[DATA PROVIDED Boundary: Start]

Fixpoint jval_nested_ind (v : jval) : P v :=
  match v with
  | JNull => HNull
  | JBool b => HBool b
  | JNum t => HNum t
  | JStr s => HStr s
  | JArr l => HArr l ((fix go l : Forall P l :=
      match l with [] => Forall_nil_2 _ | v :: l' => Forall_cons_2 _ _ _ (jval_nested_ind v) (go l') end) l)
  | JObj l => HObj l ((fix go l : Forall (fun kv => P kv.2) l :=
      match l with
      | [] => Forall_nil_2 _
      | kv :: l' => Forall_cons_2 (fun kv => P kv.2) kv l' (jval_nested_ind kv.2) (go l')
      end) l)
  end.
End jval_induction.

(** The fuel [read_value] needs for the text of a value. *)
Fixpoint jsize (v : jval) : nat :=
  match v with
  | JArr l => S (list_sum (map (fun v => S (jsize v)) l))
  | JObj l => S (list_sum (map (fun kv => S (jsize kv.2)) l))
  | _ => 1
  end.

(** What may follow a value: not a character that would extend a number. *)
Definition ends_value (rest : bytes) : Prop :=
  match rest with c :: _ => number_char c = false | [] => True end.

Lemma json_number_first t :
  json_number_ok t = true -> exists c r, t = c :: r /\ (isdigit c = true \/ c = "-"%char).
Proof.
  unfold json_number_ok. destruct t as [|c r]; [done|]. intros H. exists c, r. split; [done|].
  simpl in H. case_bool_decide; [by right|]. left.
  simpl in H. case_bool_decide as Hz; [by subst|]. by destruct (isdigit c).
Qed.

Lemma read_scalar_number t rest :
  json_number_ok t = true -> forallb number_char t = true -> ends_value rest ->
  read_scalar (t ++ rest) = Some (JNum t, rest).
Proof.
  intros Ht Hc Hr. destruct (json_number_first t Ht) as (c & r & -> & Hd). unfold read_scalar.
  assert (Hn : forall p s, p = "n"%char \/ p = "t"%char \/ p = "f"%char -> starts_with (p :: s) ((c :: r) ++ rest) = false).
  { intros p s Hp. simpl. rewrite bool_decide_neq; [done|].
    intros <-. by destruct Hd as [Hd| ->], Hp as [Hp|[Hp|Hp]]; subst. }
  change #"null" with ("n"%char :: #"ull"). change #"true" with ("t"%char :: #"rue").
  change #"false" with ("f"%char :: #"alse").
  rewrite !Hn by auto.
  rewrite take_while_all; [|by apply forallb_Forall_true|done].
  rewrite Ht. by rewrite drop_app_length.
Qed.

Lemma first_not_special c r :
  json_number_ok (c :: r) = true -> c <> DQ /\ c <> "["%char /\ c <> "{"%char.
Proof.
  intros H. destruct (json_number_first _ H) as (d & t & [= <- <-] & Hd).
  repeat split; intros ->; by destruct Hd.
Qed.

Lemma read_value_scalar f c r :
  c <> DQ -> c <> "["%char -> c <> "{"%char ->
  read_value (S f) (c :: r) = read_scalar (c :: r).
Proof. intros. cbn [read_value]. by rewrite !bool_decide_neq. Qed.

Lemma read_value_string f s rest :
  read_value (S f) (jstring s ++ rest) = Some (JStr s, rest).
Proof.
  unfold jstring. rewrite <- app_comm_cons, <- app_assoc.
  cbn [read_value]. rewrite eqb_char_refl.
  change ([DQ] ++ rest) with (DQ :: rest). by rewrite json_read_escaped.
Qed.

(** What the round trip says of one value. *)
Definition reads_back (v : jval) : Prop :=
  forall fuel rest, jwf v = true -> jsize v <= fuel -> ends_value rest ->
  read_value fuel (json_print v ++ rest) = Some (v, rest).

Lemma commas_cons x y l : commas (x :: y :: l) = x ++ #"," ++ commas (y :: l).
Proof. done. Qed.

(** A loop that writes a comma before every item but the first. *)
Lemma commas_loop {A} (g : nat -> list A -> bytes) (f : A -> bytes) l :
  (forall i, g i [] = []) ->
  (forall i x l, g i (x :: l) = (if (0 <? i)%nat then #"," else []) ++ f x ++ g (S i) l) ->
  g 0 l = commas (map f l).
Proof.
  intros Hnil Hcons. assert (Hrest : forall l i, g (S i) l = flat_map (fun y => #"," ++ f y) l).
  { clear l. induction l as [|x l IH]; intros i; [apply Hnil|]. rewrite Hcons, IH. cbn. done. }
  destruct l as [|x l]; [apply Hnil|]. rewrite Hcons, Hrest. cbn [app map].
  change ((0 <? 0)%nat) with false. cbn [app]. revert x. induction l as [|y l IH]; intros x; [cbn; by rewrite app_nil_r|].
  cbn [map flat_map]. rewrite commas_cons, <- IH. by rewrite <- !app_assoc.
Qed.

[DATA PROVIDED Boundary: End]

■ EXERCISE PROMPT ■
Reproduce exactly the lines above from the line with "Lemma read_value_scalar f" to the line with "Lemma commas_cons x", including both, and add nothing.

■ WORKED SOLUTION ■
Lemma read_value_scalar f c r :
  c <> DQ -> c <> "["%char -> c <> "{"%char ->
  read_value (S f) (c :: r) = read_scalar (c :: r).
Proof. intros. cbn [read_value]. by rewrite !bool_decide_neq. Qed.

Lemma read_value_string f s rest :
  read_value (S f) (jstring s ++ rest) = Some (JStr s, rest).
Proof.
  unfold jstring. rewrite <- app_comm_cons, <- app_assoc.
  cbn [read_value]. rewrite eqb_char_refl.
  change ([DQ] ++ rest) with (DQ :: rest). by rewrite json_read_escaped.
Qed.

(** What the round trip says of one value. *)
Definition reads_back (v : jval) : Prop :=
  forall fuel rest, jwf v = true -> jsize v <= fuel -> ends_value rest ->
  read_value fuel (json_print v ++ rest) = Some (v, rest).

Lemma commas_cons x y l : commas (x :: y :: l) = x ++ #"," ++ commas (y :: l).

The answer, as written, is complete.